*Description of the task*
Repeat exactly the lines from the start of the entries below through the line containing "(** What the current row of a key becomes. *)". Omit the rest.

[Opening Records supplied section]

Lemma find_no_current k rows : List.find isCurrent (version_rows k rows) = None <->
  forall c, c ∈ rows -> metric_key c = k -> isCurrent c = false.
Proof.
  rewrite find_none_iff. split; intros F c.
  - intros I Kc. apply F. by apply elem_version_rows.
  - intros [I Kc]%elem_version_rows. by apply F.
Qed.

#[export] Instance version_desc_comparator : Comparator (version_desc (D := D)).
Proof. unfold version_desc. apply _. Qed.

#[export] Instance latest_created_first_comparator : Comparator (latest_created_first (D := D)).
Proof. unfold latest_created_first. apply _. Qed.

(** The next version is above all. *)
Lemma next_version_above k rows r : r ∈ rows -> metric_key r = k ->
  importVersion r < nextImportVersion (importVersion <$> head (version_rows k rows)).
Proof.
  intros I E. assert (X : r ∈ version_rows k rows) by by apply elem_version_rows.
  destruct (version_rows k rows) as [|x l] eqn:F; [by apply elem_of_nil in X|].
  unfold version_rows in F. apply js_sort_head in F as [_ M]; [|apply _].
  assert (version_desc x r <= 0) as L by (apply M; by rewrite elem_of_filterb, has_key_true).
  unfold version_desc in L. unfold nextImportVersion. cbn. lia.
Qed.

(** ** Importing one row *)

(** What the current row of a key becomes. *)
Definition supersede_current (k : K) (newId : str) rows : list (metric D) :=
  update_where (fun r => has_key k r && isCurrent r) (fun r => with_superseded (Some newId) (with_current false r)) rows.

(** [createData] writes rows of the upload [b] with the key [k]. *)
Definition writes (b : str) (k : K) (createData : Z -> result (str -> Z -> metric D)) : Prop :=
  forall v f, createData v = Ok f -> exists row_id cols, key_of cols = k
    /\ forall i n, f i n = new_metric b row_id v cols i n.

Lemma update_where_ext (p q : metric D -> bool) f rows : (forall r, r ∈ rows -> p r = q r) ->
  update_where p f rows = update_where q f rows.
Proof. intros E. apply map_ext_in. intros r I%list_elem_of_In. by rewrite E. Qed.

Lemma update_where_app (p : metric D -> bool) f rows rows' :
  update_where p f (rows ++ rows') = update_where p f rows ++ update_where p f rows'.
Proof. apply map_app. Qed.

Lemma update_where_none (p : metric D -> bool) f rows : (forall r, r ∈ rows -> p r = false) -> update_where p f rows = rows.
Proof.
  intros E. unfold update_where. rewrite <- (map_id rows) at 2. apply map_ext_in. intros r I%list_elem_of_In.
  by rewrite E.
Qed.

Lemma update_where_twice (p : metric D -> bool) f g rows : (forall r, r ∈ rows -> p r = true -> p (f r) = true) ->
  update_where p g (update_where p f rows) = update_where p (fun r => g (f r)) rows.
Proof.
  intros E. unfold update_where. rewrite map_map. apply map_ext_in. intros r I%list_elem_of_In.
  destruct (p r) eqn:P; [by rewrite E|by rewrite P].
Qed.

Lemma update_where_ids (p : metric D -> bool) f rows : (forall r, id (f r) = id r) -> map id (update_where p f rows) = map id rows.
Proof. intros E. unfold update_where. rewrite map_map. apply map_ext. intros r. destruct (p r); [apply E|done]. Qed.

Lemma create_metric_inv x rows rows' : create_metric x rows = Ok rows' ->
  rows' = rows ++ [x] /\ id x ∉ map id rows.
Proof.
  unfold create_metric. destruct (existsb _ _) eqn:E; [done|]. intros [= <-]. split; [done|].
  intros (y & Ey & I)%list_elem_of_fmap. rewrite existsb_false_iff in E. specialize (E y I).
  unfold conflicts, str_eqb in E. rewrite bool_decide_eq_true_2 in E by done. done.
Qed.

(** A row is skipped, or the current row of the key is superseded by a new one
    with a higher version. *)
Lemma import_version_spec b policy k createData newId now rows imported rows' :
  table_ok rows -> writes b k createData ->
  import_version policy k createData newId now rows = Ok (imported, rows') ->
  if imported then
    exists x f, createData (nextImportVersion (importVersion <$> head (version_rows k rows))) = Ok f
      /\ x = f newId now /\ rows' = supersede_current k newId rows ++ [x] /\ newId ∉ map id rows
      /\ id x = newId /\ uploadBatchId x = b /\ metric_key x = k /\ isCurrent x = true
      /\ supersededByMetricId x = None
      /\ importVersion x = nextImportVersion (importVersion <$> head (version_rows k rows))
  else rows' = rows /\ policy = SKIP /\ exists c, c ∈ rows /\ metric_key c = k /\ isCurrent c = true.
Proof.
  intros T W. unfold import_version. cbv zeta. destruct (List.find _ _) as [c|] eqn:F.
  - pose proof F as (Ic & Kc & Cc)%find_current; [|done].
    assert (P : forall r, r ∈ rows -> is_row (id c) r = has_key k r && isCurrent r).
    { intros r I. unfold is_row, str_eqb. apply eq_true_iff_eq.
      rewrite bool_decide_eq_true, andb_true_iff, has_key_true. split.
      - intros E. by rewrite (metric_same_id _ rows r c T I Ic E).
      - intros [E C]. by rewrite (one_current _ rows r c T I Ic ltac:(congruence) C Cc). }
    destruct policy; cbn [resolve_duplicate negb importMetric supersedeExisting fmap option_fmap option_map];
      [intros [= <- <-]; split_and!; [done|done|by exists c]|..];
      (destruct (createData _) as [f|] eqn:E; cbn [result_bind]; [|done];
       destruct (W _ _ E) as (rid & cols & Ek & Ef); rewrite Ef;
       destruct (create_metric _ _) as [rows2|] eqn:Cr; cbn [result_bind]; [|done]; intros [= <- <-];
       apply create_metric_inv in Cr as [-> Ni]; cbn [id new_metric] in *;
       rewrite update_where_ids in Ni by done; exists (f newId now), f; rewrite Ef; split_and!; try done;
       rewrite update_where_app, update_where_twice by done;
       rewrite (update_where_none _ _ [_]) by
         (intros r ->%list_elem_of_singleton; unfold is_row, str_eqb; cbn [id new_metric];
          apply bool_decide_eq_false; intros ->; apply Ni; by apply list_elem_of_fmap_2);
       f_equal; by apply update_where_ext).
  - cbn [resolve_duplicate negb importMetric supersedeExisting].
    destruct (createData _) as [f|] eqn:E; cbn [result_bind]; [|done].
    destruct (W _ _ E) as (rid & cols & Ek & Ef). rewrite Ef.
    destruct (create_metric _ _) as [rows2|] eqn:Cr; cbn [result_bind]; [|done]. intros [= <- <-].
    apply create_metric_inv in Cr as [-> Ni]. exists (f newId now), f. rewrite Ef. split_and!; try done.
    f_equal. unfold supersede_current. symmetry. apply update_where_none. intros r I.
    rewrite find_no_current in F. destruct (has_key k r) eqn:Q; [|done]. apply has_key_true in Q. by rewrite F.
Qed.

(** ** Every statement keeps the table *)

(** The columns that no statement changes. *)
Definition same_row (r r' : metric D) : Prop :=
  id r' = id r /\ uploadBatchId r' = uploadBatchId r /\ uploadRowId r' = uploadRowId r
  /\ importVersion r' = importVersion r /\ createdAt r' = createdAt r /\ columns r' = columns r.

#[export] Instance same_row_equiv : Equivalence same_row.
Proof. unfold same_row. split; intros ?; naive_solver congruence. Qed.

Lemma same_metric_key r r' : same_row r r' -> metric_key r' = metric_key r.
Proof. unfold metric_key. by intros (_ & _ & _ & _ & _ & ->). Qed.

Lemma elem_update (p : metric D -> bool) f rows r' : r' ∈ update_where p f rows <->
  exists r, r ∈ rows /\ r' = if p r then f r else r.
Proof. unfold update_where. rewrite list_elem_of_fmap. naive_solver. Qed.

Lemma table_ok_update ids rows (p : metric D -> bool) f : table_ok_in ids rows ->
  (forall r, same_row r (f r)) ->
  (forall r, r ∈ rows -> p r = true -> isCurrent (f r) = true ->
     supersededByMetricId (f r) = None /\ forall s, s ∈ rows -> metric_key s = metric_key r -> importVersion s <= importVersion r) ->
  (forall r i, r ∈ rows -> p r = true -> supersededByMetricId (f r) = Some i -> i ∈ ids) ->
  table_ok_in ids (update_where p f rows).
Proof.
  intros T S C R. assert (S' : forall r, same_row r (if p r then f r else r)).
  { intros r. destruct (p r); [apply S|reflexivity]. }
  split.
  - rewrite update_where_ids; [apply T|]. intros r. apply S.
  - intros r' s' (r & Ir & ->)%elem_update (s & Is & ->)%elem_update.
    rewrite !(same_metric_key _ _ (S' _)). destruct (S' r) as (_ & _ & _ & -> & _), (S' s) as (_ & _ & _ & -> & _).
    intros E V. by rewrite (ok_versions _ rows T r s).
  - intros r' s' (r & Ir & ->)%elem_update (s & Is & ->)%elem_update.
    rewrite !(same_metric_key _ _ (S' _)). destruct (S' r) as (_ & _ & _ & -> & _), (S' s) as (_ & _ & _ & -> & _).
    intros Cr E. destruct (p r) eqn:P; [by apply C|]. by apply (ok_newest _ rows T).
  - intros r' (r & Ir & ->)%elem_update Cr. destruct (p r) eqn:P; [by apply C|]. by apply (ok_current _ rows T).
  - intros r' i (r & Ir & ->)%elem_update E. destruct (p r) eqn:P; [by apply (R r)|]. by apply (ok_refs _ rows T r).
Qed.

Lemma table_ok_app ids rows x : table_ok_in ids rows -> id x ∉ map id rows ->
  supersededByMetricId x = None ->
  (forall r, r ∈ rows -> metric_key r = metric_key x -> importVersion r < importVersion x /\ isCurrent r = false) ->
  table_ok_in ids (rows ++ [x]).
Proof.
  intros [N V M C R] Nx Sx B. split.
  - rewrite map_app. apply NoDup_app. split_and!; [done| |apply NoDup_singleton].
    intros i I ->%list_elem_of_singleton. done.
  - intros r s. rewrite !elem_of_app, !list_elem_of_singleton. intros [Ir| ->] [Is| ->] E Q; [by apply V| | |done].
    + specialize (B r Ir E). lia.
    + specialize (B s Is (eq_sym E)). lia.
  - intros r s. rewrite !elem_of_app, !list_elem_of_singleton. intros [Ir| ->] [Is| ->] Cr E; [by apply M| | |lia].
    + destruct (B r Ir (eq_sym E)). congruence.
    + specialize (B s Is E). lia.
  - intros r. rewrite elem_of_app, list_elem_of_singleton. intros [Ir| ->]; [by apply C|done].
  - intros r i. rewrite elem_of_app, list_elem_of_singleton. intros [Ir| ->]; [by apply R|congruence].
Qed.

Lemma table_ok_more ids ids' rows : ids ⊆ ids' -> table_ok_in ids rows -> table_ok_in ids' rows.
Proof. intros L [N V M C R]. split; [done..|]. intros r i Ir E. by apply L, (R r). Qed.

Lemma supersede_current_ids k i rows : map id (supersede_current k i rows) = map id rows.
Proof. by apply update_where_ids. Qed.

Lemma superseded_not_current k i rows r : r ∈ supersede_current k i rows -> metric_key r = k -> isCurrent r = false.
Proof.
  intros (s & Is & ->)%elem_update. destruct (has_key k s && isCurrent s) eqn:P; [done|].
  intros E. apply andb_false_iff in P as [P|P]; [|done]. by apply has_key_true in E; rewrite E in P.
Qed.

(** Importing keeps the table. *)
Lemma import_version_ok b policy k createData newId now rows imported rows' :
  table_ok rows -> writes b k createData ->
  import_version policy k createData newId now rows = Ok (imported, rows') -> table_ok rows'.
Proof.
  intros T W E. pose proof (import_version_spec _ _ _ _ _ _ _ _ _ T W E) as S.
  destruct imported; [|by destruct S as [-> _]].
  destruct S as (x & _ & _ & _ & -> & Ni & Ex & _ & Kx & _ & Sx & Vx).
  unfold table_ok. rewrite map_app, supersede_current_ids. cbn [map]. rewrite Ex.
  apply table_ok_app; [|by rewrite supersede_current_ids, Ex|done|].
  - apply table_ok_update; [|done|done|].
    + eapply table_ok_more; [|exact T]. set_solver.
    + intros r i _ _ [= <-]. set_solver.
  - intros r Ir Kr. rewrite Kx in Kr. split; [|by eapply superseded_not_current].
    apply elem_update in Ir as (s & Is & ->). rewrite Vx.
    assert (importVersion s < nextImportVersion (importVersion <$> head (version_rows k rows))) as L.
    { apply next_version_above; [done|]. by destruct (has_key k s && isCurrent s). }
    by destruct (has_key k s && isCurrent s).
Qed.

[Closing Records supplied section]

*Answer to the problem*
Lemma find_no_current k rows : List.find isCurrent (version_rows k rows) = None <->
  forall c, c ∈ rows -> metric_key c = k -> isCurrent c = false.
Proof.
  rewrite find_none_iff. split; intros F c.
  - intros I Kc. apply F. by apply elem_version_rows.
  - intros [I Kc]%elem_version_rows. by apply F.
Qed.

#[export] Instance version_desc_comparator : Comparator (version_desc (D := D)).
Proof. unfold version_desc. apply _. Qed.

#[export] Instance latest_created_first_comparator : Comparator (latest_created_first (D := D)).
Proof. unfold latest_created_first. apply _. Qed.

(** The next version is above all. *)
Lemma next_version_above k rows r : r ∈ rows -> metric_key r = k ->
  importVersion r < nextImportVersion (importVersion <$> head (version_rows k rows)).
Proof.
  intros I E. assert (X : r ∈ version_rows k rows) by by apply elem_version_rows.
  destruct (version_rows k rows) as [|x l] eqn:F; [by apply elem_of_nil in X|].
  unfold version_rows in F. apply js_sort_head in F as [_ M]; [|apply _].
  assert (version_desc x r <= 0) as L by (apply M; by rewrite elem_of_filterb, has_key_true).
  unfold version_desc in L. unfold nextImportVersion. cbn. lia.
Qed.

(** ** Importing one row *)

(** What the current row of a key becomes. *)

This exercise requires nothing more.